I purchased that bumper sticker after watching - along with over 17 million others - NASA's Perseverance rover land on Mars in February 2021. Perseverance has been exploring the Jezero Crater, extracting soil samples in search of evidence of extraterrestrial life. The Trump administration, as part of a wholesale abandonment of the Mars Sample Return, wants to leave those samples on Mars. "The value of these samples, I think, is undeniable, and they are sitting there in tubes," Harry "Hap" McSween, who has spent decades working with NASA on Martian exploration, told me. "I'm trying not to be despondent, but it's difficult to see something I've worked so hard on being sidelined, at least, if not abandoned altogether."
There is a concern that the damage being inflicted, not only to the brand but to the actual agency, is irreversible. NASA is already losing its reputation as a place where brilliant minds can go, not for the sake of making the most money or obtaining the best stock options, but to work on unprecedented projects. Rader spent years perfecting the software for seamless data transfer between NASA teams on the ground and in space. In his final days at NASA, he had to comply with one of Trump's executive orders. "I had to go into my employees’ job descriptions and delete the words 'diversity' and 'inclusion,'" he said.

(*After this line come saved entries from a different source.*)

(** C35: whatever goes wrong, the caller sees one of twelve fixed statuses: the text of a driver
  error or of any other internal error never leaves the server. *)
Theorem serve_status_public r o w st w' :
serve s r o w = (inl st, w') -> In st public_statuses.
Proof.
revert o w st w'. change (Refuses public (serve s r)).
destruct r; simpl; apply refuses_answer; try by apply public_reply.
all: cbv [Server_GetAuthentication Server_StartAuthenticationStep Server_GetAuthenticationStep
  Server_CompleteAuthenticationStep Server_RevokeSessions Server_SetPassword Server_ChangeEmail
  Server_RequestDeletion Server_LinkIdentity Server_UnlinkIdentity Server_StartTotp
  Server_DeleteTotp Server_StartPasskeyRegistration Server_RegisterPasskey
  Server_RenamePasskey Server_DeletePasskey Server_RotateBackupCodes]; solve_refuses.
intros o w st w'. unfold Server_RefreshSession.
destruct (Refresh _ _ _ _ _ _ _ _ o w) as [[|err] w1]; [done|].
destruct err; intros [= <- _]; unfold public; first [apply failure_public | simpl; tauto].
Qed.

(** What a refused attempt leaves: a failure of a proof the service checks is counted, a sign-up
  for a taken address is over, an attempt through a provider has used up its OAuth request. *)
Definition attempt_leaves (o : Oracle) (d : DB) (step : option AuthenticationStepContext)
  (v : StepProof) (st : Status) (d' : DB) : Prop :=
exists sc id t who cid proof err, step = Some sc /\ flow (sc_Flow sc) = Ok (id, t, who) /\
  uuid_Parse (sc_StepId sc) = Some cid /\ step_proof v = Some proof /\ st = failure err /\
  if (f_Method proof == "google") || (f_Method proof == "vk")
  then provider_refused (sv_Engine s) o d id cid t proof err d'
  else attempt_refused (sv_Engine s) d id cid err d'.

(** What a refused request leaves of the database it found. *)
Definition refusal_leaves (o : Oracle) (d : DB) (r : Request) (st : Status) (d' : DB) : Prop :=
match r with
| rq_CompleteAuthenticationStep step v => d' = d \/ attempt_leaves o d step v st d'
| rq_LinkIdentity a provider _ state =>
    d' = d \/ exists x, link_consumed (sv_Engine s) o d (action a).1 provider state x d'
| _ => d' = d
end.

Lemma attempt_refusal step v : forall o w st w',
Server_CompleteAuthenticationStep s step v o w = (inl st, w') ->
committed w' = committed w \/ attempt_leaves o (committed w) step v st (committed w').
Proof.
intros o w st w'. unfold Server_CompleteAuthenticationStep, refuse.
destruct step as [sc|]; [|by intros [= _ <-]; left].
destruct (flow (sc_Flow sc)) as [[[id t] who]|] eqn:Ef; [|by intros [= _ <-]; left].
destruct (uuid_Parse (sc_StepId sc)) as [cid|] eqn:Ec; [|by intros [= _ <-]; left].
destruct (step_proof v) as [proof|] eqn:Ep; [|by intros [= _ <-]; left].
intros E. right. unfold attempt_leaves.
destruct (_ || _) eqn:Em; unfold reply in E.
- destruct (AttemptProvider _ _ _ _ _ _ o w) as [[a|err] w1] eqn:E1; simplify_eq/=.
  apply AttemptProvider_refused in E1. exists sc, id, t, who, cid, proof, err. by rewrite Em.
- destruct (AttemptStep _ _ _ _ _ _ o w) as [[a|err] w1] eqn:E1; simplify_eq/=.
  apply AttemptStep_refused in E1. exists sc, id, t, who, cid, proof, err. by rewrite Em.
Qed.
Lemma link_refusal a provider c state : forall o w st w',
Server_LinkIdentity s a provider c state o w = (inl st, w') ->
committed w' = committed w \/
exists x, link_consumed (sv_Engine s) o (committed w) (action a).1 provider state x (committed w').
Proof.
intros o w st w'. unfold Server_LinkIdentity, reply. destruct (action a) as [who token].
destruct (LinkIdentity _ _ _ _ _ _ o w) as [[x|err] w1] eqn:E; intros [= _ <-].
by apply LinkIdentity_refused in E.
Qed.

(** C10: a request that is refused, whatever the reason, has changed nothing: the committed
  database is the one it found. There are two exceptions. An attempt at a step: a rejected proof
  is counted on the process and the step, and on nothing else; a sign-up that proved an address
  that has an account is over; an attempt through a provider may have used up the OAuth request
  of its state, and nothing else, before its failure is counted. And a link through a provider,
  which may have used up its OAuth request, and nothing else. *)
Theorem serve_refusal_changes_nothing `{!MailInTransaction (sv_Engine s)} r o w st w' :
serve s r o w = (inl st, w') -> refusal_leaves o (committed w) r st (committed w').
Proof.
intros E. assert (Refuses unchanged (serve s r) -> refusal_leaves o (committed w) r st (committed w'))
  as Hr by (intros Hr; apply Hr in E; destruct r; simpl; auto).
destruct r; lazymatch goal with
| |- refusal_leaves _ _ (rq_CompleteAuthenticationStep ?step ?v) _ _ =>
    simpl in E; unfold answer in E;
    destruct (Server_CompleteAuthenticationStep s step v o w) as [[x|] w1] eqn:E1; simplify_eq;
    by apply attempt_refusal in E1
| |- refusal_leaves _ _ (rq_LinkIdentity ?a ?provider ?c ?state) _ _ =>
    simpl in E; unfold answer in E;
    destruct (Server_LinkIdentity s a provider c state o w) as [[x|] w1] eqn:E1; simplify_eq;
    by apply link_refusal in E1
| |- _ => apply Hr; clear Hr E w w' o st
end; simpl; apply refuses_answer; cbv [Server_ValidateSession Server_CreateAuthentication Server_GetAuthentication
  Server_StartAuthenticationStep Server_GetAuthenticationStep Server_CreateSession
  Server_GetSessions Server_RevokeSessions Server_SetPassword Server_StartPasswordReset
  Server_ConfirmPasswordReset Server_SetUsername Server_UsernameAvailability Server_ChangeEmail
  Server_ConfirmEmail Server_RequestDeletion Server_PatchDeletion Server_CancelDeletion
  Server_GetIdentities Server_UnlinkIdentity Server_PrepareIdentityOAuth Server_GetTotp
  Server_StartTotp Server_ConfirmTotp Server_DeleteTotp Server_GetPasskeys
  Server_StartPasskeyRegistration Server_RegisterPasskey Server_RenamePasskey
  Server_DeletePasskey Server_GetBackupCodes Server_RotateBackupCodes]; solve_refuses.
intros o w st w'. unfold Server_RefreshSession, unchanged.
pose proof (atomic_Refresh (sv_Engine s) id refresh ip ua (sv_Issuer s) (sv_AccessTTL s)
  (sv_RefreshTTL s) o w) as Ha.
destruct (Refresh _ _ _ _ _ _ _ _ o w) as [[|err] w1]; [done|].
specialize (Ha _ _ eq_refl). destruct err; by intros [= _ <-].
Qed.
End Properties.

(** *** A server over the toy engine *)
#[export] Instance toy_wire : Wire := {| uuid_Partial := fun _ => uuid_Nil |}.
Definition toy_server : ServerConfig :=
  {| sv_Engine := toy_engine; sv_Issuer := {| CreateAccess := fun _ _ _ => Ok "access" |};
     sv_AccessTTL := 15 * Minute; sv_RefreshTTL := 24 * Hour; sv_DeletionDelay := 24 * Hour;
     sv_PasswordResetURL := "https://h/reset"; sv_EmailChangeURL := "https://h/email" |}.
#[export] Instance toy_mail_in_transaction : MailInTransaction toy_engine.
Proof. intros sink to code t. unfold toy_engine. simpl. congruence. Defined.

(** Everything works but the [n]-th effect, which fails with a talkative driver error. *)
Definition fault_at (n : nat) : Oracle :=
  Build_Oracle (o_now quiet) (o_db_now quiet) (o_random_ok quiet) (o_byte quiet) (o_int quiet)
    (o_uuid quiet) (fun t => if Nat.eqb t n then Some (Driver "dial 10.0.0.7: refused") else None).
Definition alice_action (token : string) : option SensitiveAction :=
  Some {| sa_Principal := Some {| ap_AccountId := "1"; ap_SessionId := 5 |};
          sa_ConfirmationToken := token |}.

Definition refused {A} (r : (Status + A) * World) : option Status :=
  match r.1 with inl st => Some st | inr _ => None end.
Lemma run_refused {A} (h : rpc A) o w st :
  refused (h o w) = Some st -> h o w = (inl st, (h o w).2).
Proof. unfold refused. destruct (h o w) as [[|] ?]; simpl; [|done]. by intros [= ->]. Defined.
Definition answered_with {A} (r : (Status + A) * World) : option A :=
  match r.1 with inr a => Some a | inl _ => None end.
Lemma run_answered {A} (h : rpc A) o w :
  isSome (answered_with (h o w)) = true -> exists a, h o w = (inr a, (h o w).2).
Proof. unfold answered_with. destruct (h o w) as [[|a] ?]; simpl; [done|]. by exists a. Defined.

Lemma serve_status_public_witness :
  refused (serve toy_server (rq_DeleteTotp (alice_action "G")) (fault_at 4) (at_rest alice_db)) =
    Some (rpcError Internal "authentication operation failed") /\
  In (rpcError Internal "authentication operation failed") public_statuses.
Proof.
  split; [vm_compute; reflexivity|].
  eapply (serve_status_public toy_server (rq_DeleteTotp (alice_action "G")) (fault_at 4)
    (at_rest alice_db)), run_refused.
  vm_compute. reflexivity.
Defined.

(** The commit of an otherwise successful change of name fails. *)
Lemma serve_refusal_changes_nothing_witness :
  committed (serve toy_server (rq_SetUsername (Some {| ap_AccountId := "1"; ap_SessionId := 5 |})
    "robert") (fault_at 11) (at_rest alice_db)).2 = alice_db /\
  refused (serve toy_server (rq_SetUsername (Some {| ap_AccountId := "1"; ap_SessionId := 5 |})
    "robert") (fault_at 11) (at_rest alice_db)) =
    Some (rpcError Internal "authentication operation failed").
Proof.
  split; [|vm_compute; reflexivity].
  refine (serve_refusal_changes_nothing toy_server
    (rq_SetUsername (Some {| ap_AccountId := "1"; ap_SessionId := 5 |}) "robert") (fault_at 11)
    (at_rest alice_db) _ _ (run_refused _ _ _ _ _)). vm_compute. reflexivity.
Defined.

By and large, the scientists and senior leaders leaving NASA now - both voluntarily and involuntarily - are unlikely to return. They will move to the private sector or to other countries, taking with them what remains of America's dwindling capacity to inspire. "As a nation, we had built, and have built, something so unique in the course of history," Dreier said. "It's quite astonishing when you think about it - not just the level of ambition, but the willingness to say we're going to figure out what the universe looked like in its early years, or land a car - sized rover on Mars, or explore the farthest reaches of the solar system and beyond. And why? Not for domination or glory, but for this collective desire to better understand our cosmos."
One of my favorite images from the James Webb Space Telescope is of the Southern Ring Nebula. Released in the summer of 2022, the picture initially seems somewhat contained. It is an ocean - blue egg surrounded by halos of orange dust and gas. But upon zooming in, entire galaxies come into view: infinite pinpricks of light against a colossal orange cloud. In this picture, I see the best of what NASA was and the opposite of what it risks becoming. It represents an ambition that is both humble and boundless, rooted in the understanding that we can learn and see much, but we will never know everything. The universe is simply too vast.